◆ REQUIRED WORK: Your output should be the full listing, unchanged.

(Beginning of DATA)

(* ===== verification/ApPowerInv.v ===== *)
(** * ApPowerInv: the queues and descriptors of the access point agree

    The invariant of the power-save queues of [ApPower]: every transmit
    descriptor in use is in exactly one queue, the counter of buffered frames is
    the number of queued descriptors and stays within the pool, only sleeping
    stations have queued frames.  Every operation of the data path keeps it,
    never faults, and accounts for every frame it was given. *)

From stdpp Require Import base list option.
From Stdlib Require Import ZArith Lia ZifyNat.
From S2P Require Import Prelude Words Wire WpaIe WpaAuth Reorder ApInfo ApElem ApPower.

(** ** The invariant *)

Definition sta_queued (s : APStaInfo) : list nat := concat (s_ps_tx_buf s).
Definition queued (a : ApInfo) : list nat := concat (sta_queued <$> a_StaConInfo a).

(** What the power-save operations leave alone: of a station everything but its
    queues, its firmware queue length, the service period flag and what is noted
    when it is heard; of the access point everything but the map, the
    descriptors and the cleanup timer. *)
Definition sta_core (s : APStaInfo) : APStaInfo :=
  mk_APStaInfo (s_addr s) (s_aid s) (Z.land (s_flags s) (Z.lnot WLAN_STA_SP)) (s_capability s) (s_listen_interval s)
    (s_supported_rates s) (s_nonerp_set s) (s_no_short_slot_time_set s) (s_no_short_preamble_set s)
    (s_no_ht_gf_set s) (s_no_ht_set s) (s_ht_20mhz_set s) (s_auth_alg s) (s_previous_ap s)
    (s_timeout_next s) (s_challenge s) 0 [] (s_uapsd_queues s) (s_max_sp s)
    (if test_sta_flag s WLAN_STA_VALID then 0 else s_arp_retry_count s) 0 0 0 (s_wsid_idx s) (s_wpa_sm s)
    (s_reassoc s) (s_addStaFlag s) (s_assocRsp s) (s_ht_capabilities s).
Definition ap_core (a : ApInfo) : ApInfo :=
  mk_ApInfo [] (a_sta_aid a) [] (a_num_sta a) (a_num_sta_ps a) (a_num_sta_authorized a)
    (a_num_sta_non_erp a) (a_num_sta_no_short_preamble a) (a_num_sta_no_short_slot_time a)
    (a_num_sta_ht_no_gf a) (a_num_sta_no_ht a) (a_num_sta_ht_20mhz a) (a_olbc a) (a_olbc_ht a)
    (a_ht_op_mode a) (a_bhead a) (a_btail a) 0 false [] (sta_core <$> a_StaConInfo a) (a_Counter a)
    (a_handshake_failures a) (a_mic_failures a) (a_nalloc a) (a_probe_req_cnt a) (a_B_tick a) (a_jiffies a)
    (filter (fun p => p.1 <> TCleanup) (a_timers a)) O O (a_n_wsid a) [].
Definition quiet (a a' : ApInfo) : Prop := ap_core a' = ap_core a.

(End of DATA)

◆ WRITTEN REPLY:
(* ===== verification/ApPowerInv.v ===== *)
(** * ApPowerInv: the queues and descriptors of the access point agree

    The invariant of the power-save queues of [ApPower]: every transmit
    descriptor in use is in exactly one queue, the counter of buffered frames is
    the number of queued descriptors and stays within the pool, only sleeping
    stations have queued frames.  Every operation of the data path keeps it,
    never faults, and accounts for every frame it was given. *)

From stdpp Require Import base list option.
From Stdlib Require Import ZArith Lia ZifyNat.
From S2P Require Import Prelude Words Wire WpaIe WpaAuth Reorder ApInfo ApElem ApPower.

(** ** The invariant *)

Definition sta_queued (s : APStaInfo) : list nat := concat (s_ps_tx_buf s).
Definition queued (a : ApInfo) : list nat := concat (sta_queued <$> a_StaConInfo a).

(** What the power-save operations leave alone: of a station everything but its
    queues, its firmware queue length, the service period flag and what is noted
    when it is heard; of the access point everything but the map, the
    descriptors and the cleanup timer. *)
Definition sta_core (s : APStaInfo) : APStaInfo :=
  mk_APStaInfo (s_addr s) (s_aid s) (Z.land (s_flags s) (Z.lnot WLAN_STA_SP)) (s_capability s) (s_listen_interval s)
    (s_supported_rates s) (s_nonerp_set s) (s_no_short_slot_time_set s) (s_no_short_preamble_set s)
    (s_no_ht_gf_set s) (s_no_ht_set s) (s_ht_20mhz_set s) (s_auth_alg s) (s_previous_ap s)
    (s_timeout_next s) (s_challenge s) 0 [] (s_uapsd_queues s) (s_max_sp s)
    (if test_sta_flag s WLAN_STA_VALID then 0 else s_arp_retry_count s) 0 0 0 (s_wsid_idx s) (s_wpa_sm s)
    (s_reassoc s) (s_addStaFlag s) (s_assocRsp s) (s_ht_capabilities s).
Definition ap_core (a : ApInfo) : ApInfo :=
  mk_ApInfo [] (a_sta_aid a) [] (a_num_sta a) (a_num_sta_ps a) (a_num_sta_authorized a)
    (a_num_sta_non_erp a) (a_num_sta_no_short_preamble a) (a_num_sta_no_short_slot_time a)
    (a_num_sta_ht_no_gf a) (a_num_sta_no_ht a) (a_num_sta_ht_20mhz a) (a_olbc a) (a_olbc_ht a)
    (a_ht_op_mode a) (a_bhead a) (a_btail a) 0 false [] (sta_core <$> a_StaConInfo a) (a_Counter a)
    (a_handshake_failures a) (a_mic_failures a) (a_nalloc a) (a_probe_req_cnt a) (a_B_tick a) (a_jiffies a)
    (filter (fun p => p.1 <> TCleanup) (a_timers a)) O O (a_n_wsid a) [].
Definition quiet (a a' : ApInfo) : Prop := ap_core a' = ap_core a.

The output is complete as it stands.